(** ** How a shard evolves *)
(** Entries of [s] that are not [P] stay as they are; what is new in [s'] is [N]. *)
Record evolve (P N : Entry → Prop) s s' : Prop := {
  ev_stay id e : live s id → arcs s !! id = Some e → (live s' id ∧ arcs s' !! id = Some e) ∨ P e;
  ev_new id e : live s' id → arcs s' !! id = Some e → (live s id ∧ arcs s !! id = Some e) ∨ N e;
}.
Lemma evolve_refl (P N : Entry → Prop) s : evolve P N s s.
Proof. split; auto. Qed.
Lemma evolve_trans (P N : Entry → Prop) s1 s2 s3 : evolve P N s1 s2 → evolve P N s2 s3 → evolve P N s1 s3.
Proof.
  intros [Hs Hn] [Hs' Hn']. split; intros id e Hl He.
  - destruct (Hs _ _ Hl He) as [[? ?]|]; [by apply Hs'|by right].
  - destruct (Hn' _ _ Hl He) as [[? ?]|]; [by apply Hn|by right].
Qed.
Lemma evolve_mono (P N P' N' : Entry → Prop) s s' :
  (∀ e, P e → P' e) → (∀ e, N e → N' e) → evolve P N s s' → evolve P' N' s s'.
Proof. intros HP HN [Hs Hn]. split; intros id e Hl He; [destruct (Hs id e Hl He)|destruct (Hn id e Hl He)]; auto. Qed.
Lemma evolve_shrunk variants (P N : Entry → Prop) gone s s' :
  shard_ok variants s → shrunk gone s s' → (∀ e, live s (e_id e) → arcs s !! e_id e = Some e → e_id e ∈ gone → P e) → evolve P N s s'.
Proof.
  intros Hok Hs HP. split; intros id e Hl He.
  - destruct (live_entry variants s id Hok Hl) as (e' & He' & Hid). assert (e' = e) as -> by congruence. subst id.
    destruct (decide (e_id e ∈ gone)) as [Hin|Hn]; [right; by apply HP|left].
    rewrite (shrunk_live _ _ _ _ Hs) (sh_arcs _ _ _ Hs) //.
  - left. apply (shrunk_live _ _ _ _ Hs) in Hl as [Hl Hn]. rewrite (sh_arcs _ _ _ Hs) // in He.
Qed.
Lemma evolve_same (P N : Entry → Prop) s s' : same_parts s s' → arcs s' = arcs s → evolve P N s s'.
Proof. intros Hs Ha. split; intros id e; rewrite (same_live _ _ _ Hs) Ha; auto. Qed.
Lemma evolve_publish variants (P N : Entry → Prop) k st ch now s :
  shard_ok variants s → N (new_entry k st ch now s) → evolve P N s (publish k st ch now s).
Proof.
  intros Hok HN. pose proof (fresh_live variants s Hok) as Hfresh.
  split; intros id e; rewrite (publish_live variants s k st ch now Hok); cbn [arcs publish].
  - intros Hl He. left. split; [by left|]. rewrite lookup_insert_ne //. by intros <-.
  - destruct (decide (id = clock s + 1)) as [->|Hne].
    + rewrite lookup_insert_eq. intros _ [= <-]. by right.
    + rewrite lookup_insert_ne //. intros [Hl|]; [by left|done].
Qed.

Lemma evolve_placed variants (P N : Entry → Prop) k st ch now superseded s s' d :
  shard_ok variants s → placed variants k st ch now superseded s s' d →
  (∀ s1, store_admitted d = true → N (new_entry k st ch now s1)) → (∀ e, e_negative e = st_negative st → P e) →
  evolve P N s s' ∧ kept s s' ∧ sharing s' = sharing s.
Proof.
  intros Hok (gone & s1 & Hok1 & Hs & Hin & Hcase) HN HP.
  assert (evolve P N s s1) as Hev.
  { eapply evolve_shrunk; [done|exact Hs|]. intros e Hl He Hg. apply HP. apply Hin in Hg.
    by apply (so_part _ _ Hok _ _ (norm e) Hg), arcs_heap. }
  destruct Hcase as [[-> ->]|[_ ->]].
  - split_and!; [| |apply (sh_sharing _ _ _ Hs)].
    + eapply evolve_trans; [exact Hev|]. apply (evolve_publish variants); [done|]. apply HN. by destruct superseded.
    + eapply kept_trans; [by eapply shrunk_kept|apply publish_kept].
  - split_and!; [|exact (shrunk_kept _ _ _ Hs)|exact (sh_sharing _ _ _ Hs)].
    eapply evolve_trans; [exact Hev|]. by apply evolve_same; [apply same_counts|].
Qed.
End ops.
(* ===== verification/CacheAdmission.v ===== *)
(** * Admission to a shard

    What admitting an answer, restoring a record and admitting a failure do to
    the shard of the key, under its lock. *)
From S2P Require Import Prelude Net Std Names Lru Dns Ecs Wire Protocol CacheData CacheAdmit Sharing SharingSafe CacheStore CacheInv CacheOps Cache.
Set Default Goal Selector "!".
Set Warnings "-rewrite-rw".
Local Open Scope Z_scope.
Local Open Scope rust_scope.

(** Sizes are sizes; encoded messages are octets; hosts are as configured. *)
Class LayoutSpec `{Layout} : Prop := { entry_size_pos : 0 ≤ size_of_entry; key_size_pos : 0 ≤ size_of_key }.
Class VecSpec `{MessageLib} : Prop := { vec_octets m w : to_vec m = Some w → octets w }.

Section admission.
Context `{MessageLib} `{!VecSpec} `{!DnsNames} `{!DnsNamesSpec} `{IpNetLib} `{!IpNetSpec _} `{LruLib} `{!LruSpec _}.
Context `{!Layout} `{!LayoutSpec} `{!RDataLib} `{!Sha256Lib}.
Implicit Types (s : Shard) (e : Entry) (k : Key) (cfg : CacheConfig).

Lemma charge_nonneg wire k : 0 ≤ charge wire k.
Proof. unfold charge. pose proof (name_len_nonneg (k_name k)). pose proof entry_size_pos. pose proof key_size_pos. lia. Qed.

(** The shard and its classification table. *)
Definition shard_inv cfg s : Prop :=
  shard_ok (max_variants cfg) s ∧ ∃ cap tr, reaches (ecs_sharing cfg) cap tr (sharing s).
(** The unsigned fields of a configuration are not negative. *)
Definition rule_ok (r : CacheRule) : Prop := 0 ≤ default 0 (cr_max_ttl_secs r) ∧ 0 ≤ default 0 (cr_negative_ttl_cap_secs r).
Record config_ok cfg : Prop := {
  cf_retention : 0 ≤ retention_secs (CacheData.stale cfg);
  cf_max_ttl : 0 ≤ max_ttl_secs cfg;
  cf_negative : 0 ≤ negative_ttl_cap_secs cfg;
  cf_servfail : 0 ≤ servfail_ttl_secs cfg;
  cf_rules : Forall rule_ok (c_rules cfg);
}.

Definition expired k now e : Prop := e_key e = k ∧ e_retention e ≤ age now e.
Definition supersedes k (sc : Scope) e : Prop := e_key e = k ∧ scopes_overlap (e_scope e) sc = true.
(** The scope an answer is stored under: its own, or the family it is shared with. *)
Definition stored_scope (learning : bool) (scope sc : Scope) : Prop :=
  sc = scope ∨ learning = true ∧ ∃ net, scope = ExactSource net ∧ sc = Learned (is_ipv4 (net_addr net)).
(** ** Admission *)
(** What [Exchange::run] may offer the cache for a request. *)
Record stored_ok (x : Work) (s : Stored_) : Prop := {
  so_scope : (if bool_decide (response_code (sd_response s) = ServFail) then source_scope (context x)
              else rs_cache (response_scope (context x) (sd_response s))) = Some (sd_scope s);
  so_failure : is_Some (sd_failure s) ↔ response_code (sd_response s) = ServFail;
  so_final : sd_failure s = Some Final → source = Recursive_ ∧ is_bogus (sd_response s) = true;
  so_epoch : sd_epoch s = w_epoch x;
  so_current : store_admitted (sd_decision s) = true → sd_current s = w_epoch x;
}.
Lemma skipped_admitted r : store_admitted (skipped r) = false.
Proof. apply bool_decide_eq_false. by intros [|]. Qed.
Lemma counted_admission (m : CM StoreDecision) e c (Q : StoreDecision → Cache → Prop) :
  (∀ d c', cache_ok c' → (store_admitted d = true → epoch c = e) → Q d c') →
  wp m (λ d c', cache_ok c' ∧ (store_admitted d = true → epoch c = e)) (λ _ _, False) c →
  wp (counted m) Q never c.
Proof.
  intros HQ Hm. eapply wp_mono; [| |apply counted_wp; [|exact Hm]]; [|done|].
  - intros d c' [? ?]. by apply HQ.
  - intros d c' g [Hok Hd]. split; [by apply (cache_ok_rest c')|done].
Qed.
Lemma admit_epoch query response scope now (e : Z) origin c :
  cache_ok c → queries query ≠ [] → message_ok response → origin_ok origin →
  wp (admit_ query response scope now e origin) (λ d c', cache_ok c' ∧ (store_admitted d = true → epoch c = e)) (λ _ _, False) c.
Proof.
  intros Hok Hq Hm Ho. eapply wp_mono; [| |by apply admit_wp]; [|done].
  intros d c' [Hok' [[-> [r ->]]|(q & k & _ & _ & i & s & s' & u & n & _ & -> & Hcase)]]; (split; [done|]); [by rewrite skipped_admitted|].
  destruct (decide (e = epoch c)) as [->|]; [done|]. destruct Hcase as [-> _]. by rewrite skipped_admitted.
Qed.
Lemma failure_epoch query response scope now (e : Z) f c :
  cache_ok c → queries query ≠ [] →
  wp (admit_failure query response scope now e f) (λ d c', cache_ok c' ∧ (store_admitted d = true → epoch c = e)) (λ _ _, False) c.
Proof.
  intros Hok Hq. eapply wp_mono; [| |by apply admit_failure_wp]; [|done].
  intros d c' [Hok' [[-> [r ->]]|(q & k & wire & _ & _ & _ & _ & i & s & s' & u & n & _ & -> & Hcase)]]; (split; [done|]); [by rewrite skipped_admitted|].
  destruct (decide (e = epoch c)) as [->|]; [done|]. destruct Hcase as [-> _]. by rewrite skipped_admitted.
Qed.
Lemma insert_answer_wp x refreshing response scope w (Q : StoreDecision → World → Prop) :
  cache_ok (cache w) → queries (query x) ≠ [] → message_ok response →
  (if bool_decide (response_code response = ServFail) then source_scope (context x) else rs_cache (response_scope (context x) response)) = Some scope →
  (∀ s w', stored_ok x s → sd_response s = response → cache_ok (cache w') → asked w' = asked w → stores w' = stores w ++ [s] →
     Q (sd_decision s) w') →
  wp (insert_answer env x refreshing (validation_failed source response) response scope) Q never w.
Proof.
  intros Hok Hq Hm Hscope HQ. unfold insert_answer. apply wp_bind, wp_get, wp_bind, during_wp.
  destruct (others_ok (turn w) (cache w) Hok) as [Hok' _]. set (c := others env (turn w) (cache w)) in *. set (now := clock env (turn w)).
  set (f := if bool_decide (response_code response = ServFail) then _ else None).
  assert (wp match f with
    | Some f => insert_failure_if_epoch (query x) response scope now (w_epoch x) f
    | None => if refreshing then insert_refresh_if_epoch (query x) response scope now (w_epoch x)
              else insert_decision_if_epoch (query x) response scope now (w_epoch x)
    end (λ d c', cache_ok c' ∧ (store_admitted d = true → epoch c = w_epoch x)) never c) as Hins.
  { destruct f as [f'|]; [|destruct refreshing]; (eapply counted_admission; [by intros d c' ? ?|]);
      [by apply failure_epoch|by apply admit_epoch..]. }
  eapply wp_mono; [| |exact Hins]; [|done]. intros d c' [Hokc Hd]. apply wp_bind, wp_modify_world, wp_ret.
  apply (HQ (mkStored_ response scope f (w_epoch x) (epoch c) d)); [|done..]. unfold f.
  split; simpl; [done| | |done|done].
  - case_bool_decide; [naive_solver|]. split; [by intros []|done].
  - case_bool_decide; [|done]. destruct (validation_failed source response) eqn:E; [|done]. intros _.
    unfold validation_failed in E. by destruct source.
Qed.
^^^^
> Task:
What you give back must match the material exactly, beginning with its first line and ending with the line holding "Proof. split; auto. Qed.".

> Completed task:
(** ** How a shard evolves *)
(** Entries of [s] that are not [P] stay as they are; what is new in [s'] is [N]. *)
Record evolve (P N : Entry → Prop) s s' : Prop := {
  ev_stay id e : live s id → arcs s !! id = Some e → (live s' id ∧ arcs s' !! id = Some e) ∨ P e;
  ev_new id e : live s' id → arcs s' !! id = Some e → (live s id ∧ arcs s !! id = Some e) ∨ N e;
}.
Lemma evolve_refl (P N : Entry → Prop) s : evolve P N s s.
Proof. split; auto. Qed.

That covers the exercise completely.